Lung cancer is the leading cause of cancer death in industrialized countries. Pulmonary adenocarcinoma (PAC) is the most common histologic type of lung cancer, and it is reproducibly induced by the tobacco-specific nitrosamine 4-(methylnitrosamino)- 1-(3-pyridyl)-1-butanone (NNK) in laboratory rodents. We have recently shown that the growth of cell lines derived from human PACs is controlled by beta-adrenergic receptors, and that NNK is a high affinity agonist for this receptor family.
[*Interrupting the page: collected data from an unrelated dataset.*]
(** A process of the deployment ended while the agent was away, and another
    program got its identifier: the agent takes it for the deployment's and
    a stop kills it. *)
Example stop_kills_other_program :
  let away := started ++ [AgentDies 0; ProcessExits 0 100; OtherProcessStarts 0 100; AgentStarts 0; PlaneNotices 0 55]
              ++ reconnect 1 "s1" in
  let others := λ s, match hosts s !! 0%nat with Some h => (map_to_list (os (h_site h))).*1 | None => [] end in
  seen (λ s, (others s, slots 0 s)) away = Some ([100%Z], Some ["d"])
  ∧ seen (λ s, (others s, shown "d" s)) (away ++ stop_all 1) = Some ([], Some (obs_stopped, Some "r1")).
Proof. vm_compute. done. Qed.

(** The state file cannot be written: the command fails and its process
    runs on, known to nobody. *)
Example unsaved_process_left_behind :
  seen (λ s, (processes 0 s, slots 0 s, pc 0 s))
    (setup ++ deploy ++ [AgentReads 0 "r1" false; AgentSent 0 true false 5; AgentSent 0 true false 5;
       AgentDownloaded 0 (Ok []) "runtime"; AgentSent 0 true false 6; AgentInstalled 0 "runtime" (Ok 0%Z) [Ok 0%Z];
       AgentSent 0 true false 7; AgentChecked 0 (Ok 0%Z) 8; AgentSpawned 0 (Spawned 100 false);
       AgentSent 0 true false 9; AgentSent 0 true false 9])
  = Some ([(100%Z, ("d", "r1"))], Some [], Some (Reading 0)).
Proof. vm_compute. reflexivity. Qed.

(** The agent dies inside [create_subprocess_exec], after the fork: the
    process runs on, no state file names it, and the redelivered command
    starts another one. *)
Example death_in_spawn_leaves_process :
  let dies := setup ++ deploy ++ removelast (start_up_to_spawn "r1" 100) ++ [AgentDiesInSpawn 0 100; AgentStarts 0; PlaneNotices 0 9] in
  seen (λ s, (processes 0 s, slots 0 s)) dies = Some ([(100%Z, ("d", "r1"))], Some [])
  ∧ seen (processes 0) (dies ++ reconnect 1 "s1" ++ [PlaneSends 1] ++ start_all "r2" 101)
    = Some [(101%Z, ("d", "r2")); (100%Z, ("d", "r1"))].
Proof. vm_compute. done. Qed.

(** The control plane restarts while an agent is connected, and the agent
    does not come back: it stays shown as online. *)
Example restart_leaves_agent_online :
  seen (λ s, (agent_shown s, ws_status <$> worker_sessions (plane s)))
    (setup ++ [AgentDies 0; PlaneRestarts]) = Some (Some agent_online, [wsess_active]).
Proof. vm_compute. reflexivity. Qed.

(** ** The hypotheses hold in these runs *)

Section Found.
Context {A B C : Type} (f : A → gmap string B) (view : B → C) (k : string) (v : C).
Lemma found (s : A) : view <$> f s !! k = Some v → ∃ b, f s !! k = Some b ∧ view b = v.
Proof. destruct (f s !! k) as [b|]; cbn; [intros [= <-]; eauto|done]. Qed.
End Found.

(** The command is in the queue twice, the agent runs it twice and the
    control plane has read all but the second result. *)
Definition twice_acts : list action :=
  [HostAppears 0 1; AgentRegisters 0 demo_registration "a" "hash" 1; AgentStarts 0;
   PackageUploaded "w" "1" "w.zip" "application/zip" [] None "me" "p" 1;
   AgentConnects 0 0; PlaneReceives 0 "s0" 2; DeploymentCreated demo_request "me" None ("d", "c1") 3;
   PlaneGreeted 0 4; AgentGreeted 0; PlaneSends 0; PlaneSends 0]
  ++ start_all "r1" 100 ++ start_all "r2" 101 ++ server_reads 0 11.
Definition twice_state : system := default initial (demo_run twice_acts initial).
Definition late_result : list action := [PlaneReceives 0 "" 99].

Lemma worker_outcomes_final_witness :
  ∃ c, worker_commands (plane twice_state) !! "c1" = Some c ∧ wc_result_json c = Some (runtime_result "r1")
       ∧ worker_commands (plane (default initial (demo_run late_result twice_state))) !! "c1" = Some c.
Proof.
  assert (R : demo_run twice_acts initial = Some twice_state) by (vm_compute; reflexivity).
  assert (L : demo_run late_result twice_state = Some (default initial (demo_run late_result twice_state)))
    by (vm_compute; reflexivity).
  destruct (found (λ s, worker_commands (plane s)) (λ c, (wc_result_json c, bool_decide (is_Some (wc_finished_at c))))
              "c1" (Some (runtime_result "r1"), true) twice_state) as (c & Hc & Hv); [vm_compute; reflexivity|].
  injection Hv as Hres Hfin. apply bool_decide_eq_true in Hfin. exists c. split; [exact Hc|]. split; [exact Hres|].
  destruct (worker_outcomes_final _ _ _ _ _ _ _ _ _ _ _ _ _ "c1" c (ex_intro _ _ R) L Hc) as (c' & Hc' & _ & _ & Hf).
  rewrite (Hf Hfin) in Hc'. exact Hc'.
Defined.

Definition stopped_state : system := default initial (demo_run (started ++ stop_all 0) initial).

Lemma shown_success_happened_witness :
  ∃ c d n before a after s1 s2, worker_commands (plane stopped_state) !! "c2" = Some c ∧ wc_deployment_id c = Some d
    ∧ started ++ stop_all 0 = before ++ a :: after ∧ demo_run before initial = Some s1 ∧ demo_step a s1 = Some s2
    ∧ ends_process s1 s2 n "c2" d.
Proof.
  assert (R : demo_run (started ++ stop_all 0) initial = Some stopped_state) by (vm_compute; reflexivity).
  destruct (found (λ s, worker_commands (plane s)) (λ c, (wc_status c, wc_kind c)) "c2"
              (wcmd_succeeded, stop_deployment) stopped_state) as (c & Hc & Hv); [vm_compute; reflexivity|].
  injection Hv as Hs Hk.
  destruct (shown_success_happened _ _ _ _ _ _ _ _ _ _ _ _ R) as [T _].
  destruct (T "c2" c Hc Hs) as (n & h & d & _ & _ & Hd & [[[Hk'|Hk'] _]|[_ (before & a & after & s1 & s2 & He)]]);
    [congruence..|].
  exists c, d, n, before, a, after, s1, s2. split; [exact Hc|]. split; [exact Hd|]. exact He.
Defined.

(** Two deployments on a host that has two slots. *)
Definition orderly_acts : list action :=
  [HostAppears 0 2; AgentRegisters 0 demo_registration "a" "hash" 1; AgentStarts 0;
   PackageUploaded "w" "1" "w.zip" "application/zip" [] None "me" "p" 1;
   AgentConnects 0 0; PlaneReceives 0 "s0" 2; PlaneGreeted 0 2; AgentGreeted 0] ++ deploy ++ start_all "r1" 100
  ++ [DeploymentCreated demo_request "me" None ("e", "c3") 3; PlaneSends 0] ++ start_all "r2" 101.
Definition demo_orderly : list action → system → option system :=
  orderly_run ["token"] (λ _, true) (λ _, "?") (λ _, "sum") (λ _, Ok ["worker.yaml"]) (λ _, true) (λ _, NoManifest)
    "/packages" "http://plane" (λ id, id).
Definition orderly_state : system := default initial (demo_orderly orderly_acts initial).


Definition waiting_state : system := default initial (demo_run (setup ++ deploy) initial).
In the current study, we have tested the relevance of these in in vitro findings for in vivo NNK-induced lung tumorigenesis, using a well-established hamster model of NNK-induced PAC. Our experiments demonstrate a significant increase in NNK-induced PAC multiplicity in animals chronically exposed to the beta-adrenergic agonist epinephrine or theophylline which causes intracellular accumulation of the beta-adrenergic second messenger cAMP. On the other hand, our data show that administration of the beta-adrenergic antagonist propranolol prior to each NNK injection significantly inhibited the development of PACs. Our findings support the hypothesis that the development of tobacco-associated PAC may be modulated by beta-adrenergic agents, and that the interaction of NNK with beta-adrenergic receptors contributes to the genesis of this histologic lung cancer type.